Dr. Suranjeen, former state head of CINI-Jharkhand, brought attention to the fact that 50% children receiving treatment at the malnutrition treatment centers do not meet the discharge criteria of 15% weight gain. While much is discussed about accessibility to malnutrition treatment centers, emphasize should also be given on identifying the reasons for children not meeting the discharge criteria. According to him failure to identify and treat medical complications is a major reason of the inability to meet the discharge criteria. Speaking further on the issue, he shared that chest x-rays which is mandatory as per the guidelines to rule out any congenital heart disorder are not regularly done in all malnutrition treatment centers. Repeat chest x-ray before declaring children deem fit for discharge is a rare phenomenon. Dr. Suranjeen also spoke about the importance of daily medical examination of every child and its irregularity in malnutrition treatment centers in Jharkhand.
 
Dr. Ajay, former president-Indian Medical Association and vice president of Vikas Bharti, focused on the much needed coordination between department of health and family welfare and department of social welfare, women and child development. He put forth that promotion of literacy, hygiene and awareness among people are key to nutritional status of children.
 
Civil Society organizations namely Save the Children and Public Health Resource Organization shared their interventions to improve the nutritional status of children in Jharkhand. Save the Children shared about their programme in Gumla district which emphasizes on outpatient treatment of children with distribution of therapeutic feed. Save the Children’s proposal of making child friendly MTCs was not well received which questioned the cultural and local sensitivity of the proposal. Public Health Resource Organization shared about their intervention with children from 0-3 years and the importance of community mobilization in any such intervention to make it sustainable.
 
Recommendations:
  1. To ensure that the nurses appointed in malnutrition treatment centers are sensitive towards the issue and have minimum training.

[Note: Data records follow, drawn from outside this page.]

(* ===== verification/StoreClaims.v ===== *)
(** * What the store promises

    The theorems about core/store.cc, for the mesh that the ranks compute and
    for every run of all ranks, each with a concrete instance. *)

From Stdlib Require Import ZArith Lia.
From stdpp Require Import base gmap option list strings.
From S2P Require Import Prelude StoreTopology StoreTopologyFacts Store StoreConn StoreBoot StoreTimer StoreRun StoreSendFacts StoreCalmFacts StoreReactFacts StoreStepFacts StoreNetFacts StoreConnFacts StoreBootFacts StoreTimerFacts StoreKnowFacts StoreRunFacts StoreThreadFacts.
From S2P Require Import StoreMailFacts StoreLogFacts StoreBookFacts StoreAnswerFacts StoreLiveFacts StoreDrainFacts StoreLineFacts StoreLinkFacts StoreWireFacts StoreReadFacts StoreActFacts StoreRefineFacts StoreExample.

Local Set Warnings "-clear-no-such-hyp".

(** ** The mesh *)

(** C14: Once the shortcuts are drawn, [findPaths] never fails.  All ranks get the same graph: it is connected and
    symmetric, contains the ring, and no rank has more than four edges, which is what the constructor checks.  The first
    hop to every other rank is an edge that starts a shortest path to it, so a message that follows first hops gets
    closer with every hop. *)
Theorem findPaths_correct worldSize shuffle draws shuffle_edges storekey rank `{!Generator worldSize shuffle draws} :
  (∀ a l, shuffle_edges a l ≡ₚ l) → (rank < worldSize)%nat → mesh worldSize shuffle draws storekey ≠ NoFuel →
  ∃ G edges firsthop, mesh worldSize shuffle draws storekey = Ok G ∧ graph_ok worldSize G ∧ has_ring worldSize G ∧
    findPaths worldSize shuffle draws shuffle_edges storekey rank = Ok (edges, firsthop) ∧ tables_ok worldSize G rank edges firsthop ∧
    ∀ v, (v < worldSize)%nat → ∃ n, dist G rank v n ∧ (n < worldSize)%nat.
Proof.
  intros Hsh Hr Hm. destruct (findPaths_ok worldSize shuffle draws shuffle_edges Hsh storekey rank Hr Hm) as (G & edges & fh & EG & HG & HR & E & Ht).
  exists G, edges, fh. split_and!; try done. intros v Hv. destruct (dist_exists worldSize G edges fh rank v Ht Hr Hv) as [n Hn]. exists n. split; [done|].
  destruct (connected worldSize G rank v HG HR Hr Hv) as (k & Hk & Hlt). destruct Hn as [_ Hn]. specialize (Hn k Hk). lia.
Qed.

Lemma findPaths_correct_witness : ∃ G edges, mesh 6 example.shuffle example.draws "k" = Ok G ∧
  findPaths 6 example.shuffle example.draws example.shuffle_edges "k" 0 = Ok (edges, [0; 1; 2; 1; 4; 5]%nat) ∧ tables_ok 6 G 0 edges [0; 1; 2; 1; 4; 5]%nat.
Proof.
  destruct (findPaths_correct 6 example.shuffle example.draws example.shuffle_edges "k" 0) as (G & edges & fh & EG & _ & _ & E & Ht & _);
    [done|lia|by vm_compute|].
  exists G, edges. split; [done|]. assert (fh = [0; 1; 2; 1; 4; 5]%nat) as -> by (vm_compute in E; congruence). done.
Defined.

(** C15: The loop that draws the shortcut of a rank cannot get stuck: whatever the assignment of shortcuts is, some four
    draws of the generator end it.  So with a generator that gives every number the loop ends with probability one. *)
Theorem reroll_ends worldSize c i : (5 ≤ worldSize)%nat → c ≡ₚ seq 0 worldSize → (i < worldSize)%nat →
  ∃ d c', (length d ≤ 4)%nat ∧ Forall (λ x, (x < worldSize)%nat) d ∧ reroll worldSize d c i = Ok (c', []) ∧ c' ≡ₚ seq 0 worldSize ∧
    unsuitable worldSize c' i = Ok false.
Proof.
  intros Hw Hc Hi. destruct (reroll_can_end worldSize c i Hw Hc Hi) as (d & c' & Hl & Hd & E). exists d, c'. split_and!; try done.
  - destruct (reroll_ok worldSize d c i Hc Hi Hd) as [|(c1 & d1 & E1 & Hp & _)]; [congruence|]. rewrite E in E1. by injection E1 as <- _.
  - revert E. clear. revert c. induction d as [|x d IH]; intros c; cbn [reroll]; destruct (unsuitable worldSize c i) as [[]| | | |] eqn:Hu; try done; cbn [obind].
    + by intros [= <-].
    + destruct (vec_get c i) as [a| | | |]; try done. cbn [obind]. destruct (neighbors worldSize x a); [apply IH|].
      destruct (swap c i x) as [c1| | | |]; try done. cbn [obind]. apply IH.
Qed.

Lemma reroll_ends_witness : ∃ d c', (length d ≤ 4)%nat ∧ reroll 5 d [0; 1; 2; 3; 4]%nat 0 = Ok (c', []).
Proof.
  destruct (reroll_ends 5 [0; 1; 2; 3; 4]%nat 0) as (d & c' & Hl & _ & E & _); [lia|done|lia|]. by exists d, c'.
Defined.

(** ** Runs *)

Section claims.
Context (fmt : Reason → string) (resolveAddressSync : string → list (list Z)) (shuffle_addrs : list (list Z) → list (list Z)).
Context (env : Env) (Henv : env_ok env).
Context (worldSize : nat) (shuffle : Z → list nat → list nat) (draws : Z → list nat).
Context (shuffle_edges : nat → nat → list nat → list nat) (hosts : nat → Host) (storekey hostname : string) (port : Z).
Context `{Hgen : !Generator worldSize shuffle draws} (Hsh : ∀ r a l, shuffle_edges r a l ≡ₚ l).
Context (Hsmall : Z.of_nat worldSize < 2 ^ 31) (Hpos : (0 < worldSize)%nat).

Local Abbreviation act := (act fmt resolveAddressSync shuffle_addrs env).
Local Abbreviation enabled := (enabled env).
Local Abbreviation progress := (progress fmt resolveAddressSync shuffle_addrs env).
Local Abbreviation steps := (steps fmt resolveAddressSync shuffle_addrs env).
Local Abbreviation start := (start worldSize shuffle draws shuffle_edges hosts storekey hostname port).
Local Abbreviation reachable := (reachable fmt resolveAddressSync shuffle_addrs env worldSize shuffle draws shuffle_edges hosts storekey hostname port).

(** C1: The store is linearizable.  In every reachable state the log is a sequence of requests such that: carrying them
    out one after the other on a single table gives exactly the recorded answers and the values that the owners of the
    keys hold; no request occurs twice, and each belongs to a call that was made; a call that has returned without an
    error has its request in the log, and it returned the recorded answer.  A run only adds to the log and to the
    calls, so a request is carried out after its call was made and before the call returns.  Requests from any rank, for
    any key, with waiting callbacks, forwarding, shutdown, packets that are repeated or out of order, and connections
    that are lost in between. *)
Theorem store_linearizable w : reachable w →
  (∃ M, replay ∅ (log w) = Some M ∧ ∀ key st, ranks w !! storeRank worldSize key = Some st → store (kv st) !! key = M !! key) ∧
  NoDup ((λ e, (e_rank e, e_id e)) <$> log w) ∧
  (∀ e, e ∈ log w → ∃ c, c ∈ calls w ∧ c_rank c = e_rank e ∧ c_id c = e_id e ∧ c_msg c = e_msg e) ∧
  (∀ c, c ∈ calls w → ∃ st o, ranks w !! c_rank c = Some st ∧ waitObjs (kv st) !! c_wait c = Some o ∧
    ∀ now b data, wait_now now o = WaitDone b data → ∃ e, e ∈ log w ∧ e_rank e = c_rank c ∧ e_id e = c_id c ∧ e_msg e = c_msg c ∧
      b = (match e_reply e with ReplyBool b => b | _ => false end) ∧ data = (match e_reply e with ReplyValue v => v | _ => [] end)) ∧
  (∀ w', steps w w' → calls w `prefix_of` calls w' ∧ log w `prefix_of` log w').
Proof using Henv Hgen Hsh Hsmall Hpos.
  intros Hw. destruct (reachable_good _ _ _ _ Henv _ _ _ _ _ _ _ _ Hsh Hsmall Hpos w Hw) as (G & cfgs & nb & dst & _ & (_ & _ & Hb & _) & _). destruct (log_calls _ _ Hb) as [Hnd Hlog]. split_and!; try done.
  - destruct (tb_table _ _ (bo_tabled _ _ Hb)) as (M & HM & Hst). exists M. split; [done|]. intros key st H. apply Hst. by apply line_kv.
  - intros c Hc. destruct (nu_call _ (bo_numbered _ _ Hb) c Hc) as (k & Hk & _ & _). cbn [book bk_kvs] in Hk. rewrite line_kvs, list_lookup_fmap in Hk.
    destruct (ranks w !! c_rank c) as [st|] eqn:Est; [|done]. injection Hk as <-.
    assert (callers (calls w) (log w) (c_rank c) (kv st)) as Hcr by (apply (bo_served _ _ Hb); by apply line_kv).
    destruct (cr_calls _ _ _ _ Hcr c Hc eq_refl) as (o & Ho & H). exists st, o. split; [done|]. split; [done|]. intros now b data. unfold wait_now.
    destruct (futex o) eqn:Ef; [|repeat case_match; done]. destruct (werror o) eqn:Ee; [done|]. intros [= <- <-].
    destruct H as [[_ H]|(_ & _ & e & He & E1 & E2 & E3 & E4)]; [by destruct (H eq_refl)|]. exists e. split; [done|]. split; [done|]. split; [done|].
    destruct (Hlog e He) as (c' & Hc' & F1 & F2 & F3). assert (c' = c) as <-; [|done].
    apply (numbered_distinct _ (bo_numbered _ _ Hb)); [done|done|congruence|left; congruence].
  - intros w' Hs. by eapply steps_grow.
Qed.


(** C8: Every edge delivers its messages exactly once and in order, whatever packets arrive.  Of the messages from [x]
    to [y] in a reachable state, those that [y] has not handled are still kept: by [x], to be written again on the next
    connection, or by [y], when they came too early; the one that [y] expects next is kept by [x].  When a packet
    arrives, [y] handles exactly the next messages in the order in which they were sent, at least the one in the packet
    if that is the one expected. *)
Theorem store_link w : reachable w →
  (∀ x y sx sy pi pj i o, ranks w !! x = Some sx → ranks w !! y = Some sy → findEdge sx y = Some pi → findEdge sy x = Some pj → sent w x y !! i = Some o →
    (i < seen w x y)%nat ∨ o ∈ outgoingQueue pi ∨ (seen w x y < i)%nat ∧ (u32 (Z.of_nat i), obuffer o) ∈ incomingQueue pj) ∧
  (∀ now x y c i, enabled w (AData now x y c i) = true →
    ∃ sy sy' n w', act w (AData now x y c i) = Ok w' ∧ ranks w !! y = Some sy ∧ ranks w' !! y = Some sy' ∧ seen w' x y = (seen w x y + n)%nat ∧
      (seen w' x y ≤ length (sent w x y))%nat ∧ (i = seen w x y → (0 < n)%nat) ∧
      handled fmt resolveAddressSync shuffle_addrs now x sy (obuffer <$> take n (drop (seen w x y) (sent w x y))) sy').
Proof using Henv Hgen Hsh Hsmall Hpos.
  intros Hw. destruct (reachable_good _ _ _ _ Henv _ _ _ _ _ _ _ _ Hsh Hsmall Hpos w Hw) as (G & cfgs & nb & dst & Hmt & (Hwi & _) & _). split.
  - intros x y sx sy pi pj i o Ex Ey Hpi Hpj Hi. destruct (wire_rank worldSize cfgs nb dst w x Hwi) as (sx' & Hx & Ex' & Hno); [by eapply lookup_lt_Some|]. assert (sx' = sx) as -> by congruence.
    pose proof (peer_nb cfgs nb x sx y pi (no_wf _ _ _ _ _ _ Hno) Hpi) as Hy. pose proof (wi_link _ _ _ _ _ _ Hwi x y sx sy pi pj Hx Hy Ex Ey Hpi Hpj) as L.
    destruct (Nat.lt_ge_cases i (seen w x y)) as [?|Hge]; [by left|right]. destruct (lk_cover _ _ _ _ _ _ L i o Hi Hge) as [?|[Hlt He]]; [by left|right]. split; [|done].
    destruct (lk_in _ _ _ _ _ _ L _ He) as (j & o' & _ & [= E _] & Hr). cbn in Hr. apply u32_inj in E; lia.
  - intros now x y c i He.
    destruct (data_wire fmt resolveAddressSync shuffle_addrs env worldSize G cfgs nb dst Hmt w now x y c i Hwi He) as (sy & sy' & n & w' & Hx & Hy & Ey & Ey' & E & Hw' & _ & Hs & Hp & Hh & _).
    exists sy, sy', n, w'. split_and!; try done. pose proof (wire_seen worldSize G cfgs nb dst Hmt _ w' x y Hw' Hx Hy) as Hle.
    assert (sent w' x y = sent w x y) as <-; [|done]. destruct (nb_lt worldSize G cfgs nb dst Hmt x y Hx Hy) as (_ & Hne & _).
    unfold read_data in E. rewrite Ey in E. cbn [of_option obind] in E. destruct (getEdge sy x); try done. cbn [obind] in E. destruct (sent w x y !! i); [|done]. cbn [of_option obind] in E.
    destruct (onreadtcp _ _ _ _ _ _ _) as [s| | | |]; try done. cbn [obind] in E. destruct (getEdge s x); try done. injection E as <-. cbn. unfold note_sent. by destruct (Nat.eqb_spec x y).
Qed.

End claims.

(** ** Three ranks *)

(** Rank 1 has a connection to rank 0, which sets a key of rank 1, where a caller waits for it.  The request
    arrives before the message that was sent before it. *)
Definition example_run : list Action :=
  [AAccept 0 1 0; AIntroduce 0 1 0 0 false; ACall 0 0 1000 "a" (messageSet "a" [7]); ACall 0 1 1000 "a" (messageGet "a"); AData 1 0 1 0 1; AData 2 0 1 0 0].


Lemma store_linearizable_witness : ∃ w, example.acts example_run = Ok w ∧
  log w = [mkEntry 0 1 (messageSet "a" [7]) ReplyNone; mkEntry 1 1 (messageGet "a") (ReplyValue [7])] ∧
  (ranks w !! 1%nat ≫= λ st, wait_now 3 <$> waitObjs (kv st) !! 0%nat) = Some (WaitDone false [7]) ∧ NoDup ((λ e, (e_rank e, e_id e)) <$> log w).
Proof.
  destruct (example.acts example_run) as [w| | | |] eqn:E; [|exfalso; by apply (f_equal (λ o : outcome World, match o with Ok _ => true | _ => false end)) in E; vm_compute in E..].
  destruct (store_linearizable example.fmt example.resolve example.shuffle_addrs example.env example.env_laws 3 example.shuffle example.no_draws (λ _, example.shuffle_edges) example.hosts "k" "host" 9000) with w
    as (_ & Hnd & _); [done|lia|lia|apply (example.acts_reachable example_run); [by vm_compute|done]|].
  exists w. split; [done|]. split; [|split; [|exact Hnd]].
  - apply (example.acts_see example_run w log); [done|]. by vm_compute.
  - apply (example.acts_see example_run w (λ w, ranks w !! 1%nat ≫= λ st, wait_now 3 <$> waitObjs (kv st) !! 0%nat)); [done|]. by vm_compute.
Defined.

(** A caller at rank 0 asks for a key of rank 2 that nobody has set, and all messages have been handled. *)
Definition example_wait : list Action := [AAccept 0 2 0; AIntroduce 0 2 0 0 false; ACall 0 0 1000 "b" (messageGet "b"); AData 1 0 2 0 0; AData 2 0 2 0 1].

Definition example_sleeper : Call := mkCall 0 1 (messageGet "b") 0.


Lemma store_link_witness : ∃ w sy sy' w', example.acts (take 5 example_run) = Ok w ∧ seen w 0 1 = 0%nat ∧ ranks w !! 1%nat = Some sy ∧
  example.act w (AData 2 0 1 0 0) = Ok w' ∧ seen w' 0 1 = 2%nat ∧ ranks w' !! 1%nat = Some sy' ∧
  handled example.fmt example.resolve example.shuffle_addrs 2 0 sy (obuffer <$> take 2 (drop 0 (sent w 0 1))) sy'.
Proof.
  destruct (example.acts (take 5 example_run)) as [w| | | |] eqn:E; [|exfalso; by apply (f_equal (λ o : outcome World, match o with Ok _ => true | _ => false end)) in E; vm_compute in E..].
  destruct (store_link example.fmt example.resolve example.shuffle_addrs example.env example.env_laws 3 example.shuffle example.no_draws (λ _, example.shuffle_edges) example.hosts "k" "host" 9000) with w
    as (_ & Hread); [done|lia|lia|apply (example.acts_reachable (take 5 example_run)); [by vm_compute|done]|].
  destruct (Hread 2 0%nat 1%nat 0%nat 0%nat) as (sy & sy' & n & w' & Ea & Ey & Ey' & Es & _ & _ & Hh).
  { apply (example.acts_see (take 5 example_run) w (λ w, enabled example.env w (AData 2 0 1 0 0))); [done|]. by vm_compute. }
  assert (seen w 0 1 = 0%nat) as E0 by (apply (example.acts_see (take 5 example_run) w (λ w, seen w 0 1)); [done|by vm_compute]).
  assert (example.acts example_run = Ok w') as E'.
  { unfold example.acts in *. destruct example.start as [w0| | | |]; try done. cbn [obind] in *. change example_run with (take 5 example_run ++ [AData 2 0 1 0 0]). revert E Ea. clear.
    generalize (take 5 example_run). intros l. revert w0. induction l as [|a l IH]; intros w0; cbn [app acts]; [intros [= ->] ->; done|].
    destruct (act _ _ _ _ w0 a); try done. cbn [obind]. apply IH. }
  assert (seen w' 0 1 = 2%nat) as E2 by (apply (example.acts_see example_run w' (λ w, seen w 0 1)); [done|by vm_compute]).
  assert (n = 2%nat) as -> by lia. rewrite E0 in Hh. exists w, sy, sy', w'. do 6 (split; [assumption||reflexivity|]). exact Hh.
Defined.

  2. All malnutrition treatment centers should be installed with an exhaust fan to address the problem of poor ventilation. 
  3. Children accompanying their siblings to malnutrition treatment centers should also be screened.
  4. More number of MUAC tapes should be made available in the community. 
  5. The shortage of mother child progress card should be addressed on priority basis.
  6. The comparative malnutrition charts should be made available at the anganwadi centers
  7. The PRI members should be trained on their roles and responsibilities for better coordination with frontline health workers and also to create a sense of community ownership on the issue of malnutrition.
  8. Counselling of mothers in the community and MTCs should be ensured.
  9. Promotion of locally available nutritious food should be an important component of nutrition education.
  10. The discrepancies in screening and referral should be addressed. Weight for height should also be used as a screening criterion. 
  11. There is a need to adopt domiciliary approach for follow-up of children discharged from malnutrition treatment centers.
  12. A case book should be maintained for each child receiving treatment at MTCs for the convenience of anganwadi workers and also to trace defaulters and non-respondents.
  13. There should be specific focus on children suffering from HIV AIDS in the gambit of intervention to address malnutrition as they are at a higher risk.